Mobil hitam Vanya sampai di halaman parkir klinik umum terdekat. Dengan tergopoh, Jule keluar dan membuka pintu di samping Cello. Wanita itu segera mengambil alih tubuh Arkan. Dia tidak ingin merepotkan sang guru untuk menggendong anak majikannya. Sedangkan Vanya sudah lebih dulu masuk ke klinik dan memberitahu petugas agar bersiap-siap.
Saat Cello, Jule, dan Arkan memasuki klinik, seorang perawat segera mengarahkan ke ruang periksa. Kondisi klinik sangat sepi. Arkan adalah satu-satunya pasien yang datang.
“Tunggu sebentar di sini, ya, Bu. Dokter Adam sedang siap-siap,” ucap sang perawat sambil membantu Arkan berbaring di ranjang. Dia melihat sekilas luka Arkan, lalu beranjak untuk mempersiapkan perlengkapan medis.
“Miss … takut,” isak Arkan.
Cello yang tadinya berniat keluar ruangan, terpaksa bertahan di samping ranjang. Wanita itu memijat pelan pergelangan tangan Arkan untuk mengurangi kecemasan. Satu hal yang sudah lama tidak ia lakukan. Ia juga mendongengkan kisah kuda laut untuk mengalihkan perhatian bocah itu.

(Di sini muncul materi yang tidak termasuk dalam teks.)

(** Every processed group is [processRuleCollectionGroup] of an input group
    at a starting order of at least 1. *)
Lemma mapGroups_In (gs : list (RuleCollectionGroup.t * bool)) (s : Z)
    (pg : ProcessedRuleCollectionGroup.t) :
  1 <= s -> In pg (mapGroups gs s) ->
  exists g isP s',
    In (g, isP) gs /\ 1 <= s' /\ pg = processRuleCollectionGroup g isP s'.
Proof.
  revert s. induction gs as [|[g isP] gs IH]; intros s Hs Hin; simpl in Hin.
  - contradiction.
  - destruct Hin as [<-|Hin].
    + exists g, isP, s. simpl. auto.
    + apply IH in Hin; [|apply group_next_start].
      destruct Hin as (g' & isP' & s' & Hin & Hs' & E).
      exists g', isP', s'. simpl. auto.
Qed.

Lemma processFirewallPolicy_In (policy : FirewallPolicy.t)
    (parentPolicy : option FirewallPolicy.t)
    (pg : ProcessedRuleCollectionGroup.t) :
  In pg (processFirewallPolicy policy parentPolicy) ->
  exists g isP s',
    In (g, isP) (collectGroups policy parentPolicy)
    /\ 1 <= s' /\ pg = processRuleCollectionGroup g isP s'.
Proof.
  unfold processFirewallPolicy. intros Hin.
  apply mapGroups_In in Hin; [|lia].
  destruct Hin as (g & isP & s' & Hin & Hs & E).
  exists g, isP, s'. split; [|auto].
  unfold JS.sortWith in Hin. now apply sortBy_In in Hin.
Qed.

Lemma mapGroups_count (gs : list (RuleCollectionGroup.t * bool)) (s : Z) :
  List.length (emittedRules (mapGroups gs s)) = list_sum (map knownOf gs).
Proof.
  revert s. induction gs as [|[g isP] gs IH]; intros s.
  - reflexivity.
  - cbn [mapGroups map list_sum].
    rewrite emittedRules_groupRules. cbn [flat_map].
    rewrite length_app, <- emittedRules_groupRules, IH, group_emitted_count.
    reflexivity.
Qed.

Tidak lama kemudian, seorang dokter paruh baya memasuki ruangan. “Mohon maaf sudah membuat menunggu,” ucap sang dokter dari ambang pintu.
Menyadari kehadiran sang dokter, Cello buru-buru melepaskan genggaman Arkan. Wanita itu segera meraih lengan Adam dan menyeretnya ke luar ruangan.
“Ada apa, Bu?” tanya Adam heran.
“Murid saya … luka di sini.” Cello menunjuk bagian dagunya.
“Iya, Suster Sally sudah bilang. Kemungkinan lukanya harus dijahit. Nanti-”
“Dok,” potong Cello, mengabaikan penjelasan sang dokter. Ia menghela napas lalu berkata ragu-ragu, “Murid saya itu … dia anak dari penderita HIV.”
Adam mengernyit, tapi segera mengangguk sambil tersenyum. “Saya tahu. Rere itu teman saya. Kalo sakit, mereka sering ke sini. Saya juga tahu status Arkan negatif. Jadi, ibu guru tenang saja. Jangan terlalu paranoid.” Dokter itu lalu berjalan menuju ruang tindakan.
Cello bergeming di tempatnya berdiri. Kalimat terakhir Adam masih terngiang. Wanita itu tiba-tiba teringat sikapnya pada Arkan selama dua minggu terakhir. Ia sering menghindari kontak fisik, bahkan tidak lagi memeluk sang murid. Ia teringat keragu-raguan saat melihat darah mengalir dari luka Arkan, jauh berbeda dengan kesigapan Jule. Mungkinkah selama ini ia terlalu berlebihan pada Arkan?
Dengan tertatih, wanita itu beranjak ke pintu yang terbuka lebar. Di sana, wajah-wajah tulus sedang berjuang mengobati luka Arkan. Beberapa kali bocah lelaki itu terisak saat sang dokter melakukan tindakan. Jule memeluk kaki dan tangan Arkan. Sementara sang perawat mempertahankan posisi kepala Arkan.
Tidak terasa, air mata Cello mengalir. Begitu berat hari yang dilalui sang murid. Apakah insiden ini akan menjadi yang terakhir? Ataukah sang murid akan terus menjadi monster menakutkan? Bahkan tanpa sadar, ia pun memperlakukannya seperti monster.
“Miss, Arkan nggak apa-apa, kan? Besok Arkan bisa sekolah lagi, kan?”
Suara Elroi menghentikan lamunan Cello. Wanita itu segera menyeka kedua pipi. Dipandanginya murid berambut ikal yang sedang menatap sang sahabat dari kejauhan. Cello pun segera berlutut.
“Mungkin besok Arkan nggak masuk. Arkan kan harus istirahat dulu.” Cello mencoba memprediksi apa yang akan terjadi esok hari.